● **DIRECTIONS**
Once the line containing "- a function" is found in the entries below, reproduce it and every line after it, stopping at and including the line containing "Result objects have"; reproduce nothing else, and keep each line exact.

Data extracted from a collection
──────────
(** * ts-result: a shallow embedding of [src/index.ts] and its contract

    The library exports one data type, [Result<T, E> = Ok<T> | Err<E>], and
    thirteen functions over it.  Every function is a single expression or a
    two-statement body, so the embedding is one Rocq definition per exported
    function, in the order of the source file.

    What the host language contributes is modelled explicitly:
    - a function body either returns a value or throws ([Completion]);
    - [new Error(message)] builds an error object whose [name] is the
      built-in ["Error"] and whose [message] is the argument;
    - a caller-supplied [func] is an arbitrary computation: it may read and
      write the caller's own state ([Heap]) and it may throw;
    - each invocation of a caller-supplied function by the library is
      counted in the [calls] field of the [World], so that "func is never
      invoked" is a statement about the run and not about the text.

    Result objects have [readonly] fields and no function of the library
    writes to one, so they are modelled as values: object identity is not
    part of the model. *)

From Stdlib Require Import String.

Local Open Scope string_scope.

(* ===================================================================== *)
(** ** Host language *)
(* ===================================================================== *)

(** An error object, as far as the library and its tests look at it: the
    [name] every [Error] carries and the [message] given at construction. *)
Record JsError : Type := mkJsError { name : string; message : string }.
(** Appending the invoice of a delivered order keeps consistency. *)
Lemma consistent_add_invoice today o n db :
  consistent db ->
  Order.id o <= order_seq db ->
  has_invoice db (Order.id o) = false ->
  1 <= n ->
  (forall i m, In i (invoices db) ->
               numbered "INV" (Invoice.invoice_number i) m -> m < n) ->
  consistent
    (set_invoices db
       (invoices db ++ [delivered_invoice today o (invoice_seq db + 1) n])
       (invoice_seq db + 1)).
Proof.
  intros Hc Hk Hno Hn Hnew. apply consistent_set_invoices; [exact Hc | | | |].
  - apply (sequence_append Invoice.id Invoice.invoice_number "INV"
             (invoices db) (invoice_seq db) (invoice_seq db + 1) n);
      [exact (invoices_in_sequence db Hc) | lia | reflexivity | | exact Hnew].
    split; [exact Hn | reflexivity].
  - rewrite map_app. simpl. apply NoDup_snoc; [exact (invoice_unique db Hc)|].
    now apply has_invoice_false_not_in.
  - rewrite map_app. simpl. apply NoDup_snoc; [exact (invoice_ids_unique db Hc)|].
    intros Hin. apply in_map_iff in Hin. destruct Hin as (i & He & Hi).
    pose proof (invoice_key_issued db i Hc Hi). lia.
  - intros i Hi. apply in_app_or in Hi. destruct Hi as [Hi|[<-|[]]].
    + now apply (invoice_orders_issued db Hc).
    + exact Hk.
Qed.

(** The signal handler never raises on a consistent database, and writes
    nothing but invoices. *)
Lemma handler_outcome today o created db :
  consistent db -> Order.id o <= order_seq db ->
  exists ivs k,
    handle_order_status_change today o created db
    = (set_invoices db ivs k, Ok tt)
    /\ consistent (set_invoices db ivs k).
Proof.
  intros Hc Hk.
  destruct created.
  { exists (invoices db), (invoice_seq db). rewrite set_invoices_same.
    split; [apply handler_no_change; auto | exact Hc]. }
  destruct (Order.status_eqb (Order.status o) Order.DELIVERED) eqn:Es.
  - assert (Hs : Order.status o = Order.DELIVERED)
      by (destruct (Order.status o); try discriminate; reflexivity).
    destruct (has_invoice db (Order.id o)) eqn:Ei.
    + exists (invoices db), (invoice_seq db). rewrite set_invoices_same.
      split; [apply handler_no_change; auto | exact Hc].
    + destruct (handler_creates_invoice today o db Hc Hs Ei)
        as (n & Hn & Hnew & Heq).
      eexists _, _. split; [exact Heq|].
      now apply consistent_add_invoice.
  - exists (invoices db), (invoice_seq db). rewrite set_invoices_same.
    split; [|exact Hc]. apply handler_no_change. right. left.
    intros Hs. rewrite Hs in Es. discriminate.
Qed.
Definition is_str (key : string) (v : pyval) : bool :=
  match v with
  | PStr s => String.eqb key s
  | _ => false
  end.

Fixpoint is_substring (key s : string) : bool :=
  String.prefix key s ||
  match s with
  | EmptyString => false
  | String _ s' => is_substring key s'
  end.

(** [key in x] for a string key: key membership in a dict, element
    membership in a list, substring test in a str. *)
Definition py_contains (v : pyval) (key : string) : result bool :=
  match v with
  | PDict d => Ok (bool_decide (is_Some (d !! key)))
  | PList l => Ok (existsb (is_str key) l)
  | PStr s => Ok (is_substring key s)
  | _ => Raise TypeError
  end.

(** ** SoilClassifier *)

(** A threshold is written in the source as a float literal or as an int
    literal. *)
Inductive pynum :=
| NInt (z : Z)
| NFloat (f : float).

(** Comparing a float with an int of at most 48 bits, CPython converts the
    int to a double, which is exact; the ints of the table are below 256. *)
Definition num_as_float (n : pynum) : float :=
  match n with
  | NInt z => Z2SF z
  | NFloat f => f
  end.

Definition float_le_num (v : float) (n : pynum) : bool :=
  float_leb v (num_as_float n).

(** The float literals of the table: the binary64 numbers nearest to the
    decimals. *)
Definition lit_1_5 : float := S754_finite false 6755399441055744 (-52).
Definition lit_5_0 : float := S754_finite false 5629499534213120 (-50).
Definition lit_5_3 : float := S754_finite false 5967269506265907 (-50).
Definition lit_7_3 : float := S754_finite false 8219069319951155 (-50).
Fixpoint parse_members (fuel : nat) (s : string) (acc : list (string * value))
    : option (list (string * value)) :=
  match fuel with
  | O => None
  | S fuel' =>
      match s with
      | String q rest =>
          if Ascii.eqb q dquote then
            match parse_string_body rest with
            | Some (key, String ":" (String " " after_colon)) =>
                match parse_value after_colon with
                | Some (v, String "," (String " " more)) =>
                    parse_members fuel' more ((key, v) :: acc)
                | Some (v, String "}" trailing) =>
                    if PyStr.all_chars PyStr.is_space trailing
                    then Some (rev ((key, v) :: acc)) else None
                | _ => None
                end
            | _ => None
            end
          else None
      | EmptyString => None
      end
  end.

Definition loads (s : string) : option (gmap string value) :=
  match s with
  | String "{" (String "}" trailing) =>
      if PyStr.all_chars PyStr.is_space trailing then Some ∅ else None
  | String "{" rest =>
      match parse_members (String.length s) rest [] with
      | Some members => Some (list_to_map members)
      | None => None
      end
  | _ => None
  end.

Definition isoformat (t : Z) : string := print_Z t.

(** *** Sample batch *)

Definition sample_batch : list (gmap string value) :=
  [ <["_account" := VInt 1]> (<["_result" := VStr "VacancyResult(...)"]> usps_vacant_result);
    <["parcel_id" := VStr "P2"]> (<["_account" := VInt 3]> usps_rate_limited_result);
    <["parcel_id" := VStr "P3"]> usps_timeout_result ].

Definition sample_table : list (gmap string value) :=
  [ parcel_P1 (VInt 1);
    <["parcel_id" := VStr "P2"]> (parcel_P1 (VInt 1));
    <["parcel_id" := VStr "P3"]> (parcel_P1 (VInt 2)) ].

Definition sample_state : UspsFlush.pass_state :=
  {| UspsFlush.results_buffer := sample_batch; UspsFlush.journal := None;
     UspsFlush.table := sample_table; UspsFlush.stats_flushed := 0 |}.


End JsonLines.

(* ===================================================================== *)
(** * Part II: properties                                                  *)
(* ===================================================================== *)

Section ConvictionFacts.
Import Conviction.
Local Open Scope Q_scope.

Example conviction_ds_only :
  conviction_score (compute_conviction (Some 6) 0 (Some 0%Z) (Some false) None None)
  = Some 6.
Proof. vm_compute. reflexivity. Qed.

Example conviction_mc_vac :
  let r := compute_conviction None (42 # 10) (Some 3%Z) (Some true) (Some (9 # 10)) None in
  conviction_score r = Some (33 # 4) /\ components r = ["MC"; "VAC"]%string.
Proof. vm_compute. split; reflexivity. Qed.

(** C1, as stated, fails: a parcel with no DS and no MC whose vacancy bonus
    applies ([flag_vacancy] true, no [usps_error]) still gets a null
    conviction score, so "null iff DS missing, MC missing and no vacancy
    bonus" does not hold. *)
Lemma conviction_vacancy_only_is_null :
  let flag_vacancy := Some true in
  let usps_error : option string := None in
  let r := compute_conviction None 0 (Some 0%Z) flag_vacancy (Some (9 # 10)) usps_error in
  ~ (conviction_score r = None <->
     (@None Q = None /\ mc_missing (Some 0%Z) = true /\
      ~ (Py.truthy_bool flag_vacancy && negb (Py.truthy_str usps_error) = true))).
Proof.
  cbv zeta. intros [H _].
  assert (Hn : conviction_score
                 (compute_conviction None 0 (Some 0%Z) (Some true) (Some (9 # 10)) None)
               = None) by (vm_compute; reflexivity).
  destruct (H Hn) as (_ & _ & Hv). apply Hv. reflexivity.
Qed.
(** The collaborator calls [doParseTunnelConfig] makes on [input], in order. *)
Definition calls (input : string) : list (Call astNode) :=
  fst (doParseTunnelConfig_traced input).

End Parse.

(** The responses handed to [json.Marshal] during a run. *)
Definition serialized {astNode : Type} (log : list (Call astNode))
  : list tunnelConfigJson.t :=
  omap (λ c, match c with CallJsonMarshal r => Some r | _ => None end) log.

(** The envelope invariant: one of [Value] and [Error] is set, not both. *)
Definition exactlyOne {any : Type} (r : InvokeMethodResult.t any) : Prop :=
  (InvokeMethodResult.Value r ≠ EmptyString ∧ InvokeMethodResult.Error r = None)
  ∨ (InvokeMethodResult.Value r = EmptyString ∧ InvokeMethodResult.Error r ≠ None).

(** ** A concrete set of collaborators

    Small executable stand-ins, used to run the function on concrete inputs.
    Interface values are strings, a node is the text of its subtree ([None] is
    the nil node), and the parser knows a handful of one-line documents. *)
Module Sample.

Definition isSpace (c : Ascii.ascii) : bool :=
  let n := Ascii.nat_of_ascii c in
  (n =? 9)%nat || (n =? 10)%nat || (n =? 11)%nat || (n =? 12)%nat
  || (n =? 13)%nat || (n =? 32)%nat.

Fixpoint TrimLeft (s : string) : string :=
  match s with
  | String c rest => if isSpace c then TrimLeft rest else s
  | EmptyString => EmptyString
  end.

Definition reverse (s : string) : string :=
  String.string_of_list_ascii (rev (String.list_ascii_of_string s)).

(** Trims the six ASCII white-space characters from both ends. *)
Definition TrimSpace (s : string) : string :=
  reverse (TrimLeft (reverse (TrimLeft s))).

Definition quotaExceeded : providerError.t :=
  {| providerError.Message := "quota exceeded";
     providerError.Details := "daily limit" |}.

Definition outOfService : providerError.t :=
  {| providerError.Message := "out of service";
     providerError.Details := EmptyString |}.

Definition yaml_Unmarshal_map (data : string) : result (gmap string string) :=
  if String.eqb data "{host: x, port: 1}" then
    Ok {[ "host" := "x"; "port" := "1" ]}
  else if String.eqb data "{transport: ss://relay}" then
    Ok {[ "transport" := "ss://relay" ]}
  else if String.eqb data "{transport: tls}" then
    Ok {[ "transport" := "tls" ]}
  else if String.eqb data "{transport: ss://relay, error: {message: quota exceeded, details: daily limit}}" then
    Ok {[ "transport" := "ss://relay"; "error" := "{message: quota exceeded, details: daily limit}" ]}
  else if String.eqb data "{error: {message: out of service}}" then
    Ok {[ "error" := "{message: out of service}" ]}
  else if String.eqb data "just text" then
    Err "string was used where mapping is expected"
  else
    Err "could not find flow mapping end character".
──────────
● **ANSWER SPACE**
    - a function body either returns a value or throws ([Completion]);
    - [new Error(message)] builds an error object whose [name] is the
      built-in ["Error"] and whose [message] is the argument;
    - a caller-supplied [func] is an arbitrary computation: it may read and
      write the caller's own state ([Heap]) and it may throw;
    - each invocation of a caller-supplied function by the library is
      counted in the [calls] field of the [World], so that "func is never
      invoked" is a statement about the run and not about the text.

    Result objects have [readonly] fields and no function of the library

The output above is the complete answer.